# PROBLEM TO WORK ON
Where the word "Hinit" shows up in the entries below, please copy the whole line.

# AVAILABLE DATA
Lemma initialise_reader_catalog_built data_param task_param self :
  catalog_built self ->
  catalog_built (snd (initialise_reader data_param task_param self)).
Proof.
  intros Hb. rewrite initialise_reader_eq.
  destruct (dict_item task_param "name") as [app_type|f]; [|exact Hb].
  destruct (_load_and_merge_csv_files data_param) as [fl|f] eqn:Hfl;
    [|exact Hb].
  destruct (candidate_fields app_type self) as [candidates|]; [|exact Hb].
  cbv zeta. destruct (dict_comp _ _) as [sources|f]; [|exact Hb].
  destruct (_filename_to_image_list _ _) as [vl|f] eqn:Hvl; [|exact Hb].
  apply (_filename_to_image_list_ok _ _ fl) in Hvl; [|reflexivity].
  destruct Hvl as [Hlen Hall].
  assert (Hnew : catalog_built
            (set_current_id
               (set_output_list
                  (set_input_sources
                     (mkImageReader (Some fl)
                        (chosen_fields task_param candidates)
                        (_input_sources self) (_shapes self) (_dtypes self)
                        (output_list self) (current_id self))
                     (Some sources)) (Some vl)) (Some (-1)%Z))).
  { exists vl, (-1)%Z. simpl. repeat split; auto.
    apply _load_and_merge_csv_files_rows in Hfl. intros ->.
    unfold df_len in Hlen. destruct (rows fl); [congruence|discriminate]. }
  destruct (input_sources _); exact Hnew.
Qed.

(** Every initialised reader holds a built catalog and a cursor. *)
Lemma initialised_catalog_built self : initialised self -> catalog_built self.
Proof.
  induction 1 as [dp tp self self' Hinit|dp tp self _ IH|rnd sh self _ IH
                  |self _ IH|self _ IH].
  - apply initialise_reader_catalog in Hinit.
    destruct Hinit as [vl [Hol [Hne [Hall Hcur]]]].
    exists vl, (-1)%Z. auto.
  - apply initialise_reader_catalog_built; exact IH.
  - apply layer_op_catalog_built; exact IH.
  - apply shapes_catalog_built; exact IH.
  - apply dtypes_catalog_built; exact IH.
Qed.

# COMPLETED TASK
  induction 1 as [dp tp self self' Hinit|dp tp self _ IH|rnd sh self _ IH
  - apply initialise_reader_catalog in Hinit.
    destruct Hinit as [vl [Hol [Hne [Hall Hcur]]]].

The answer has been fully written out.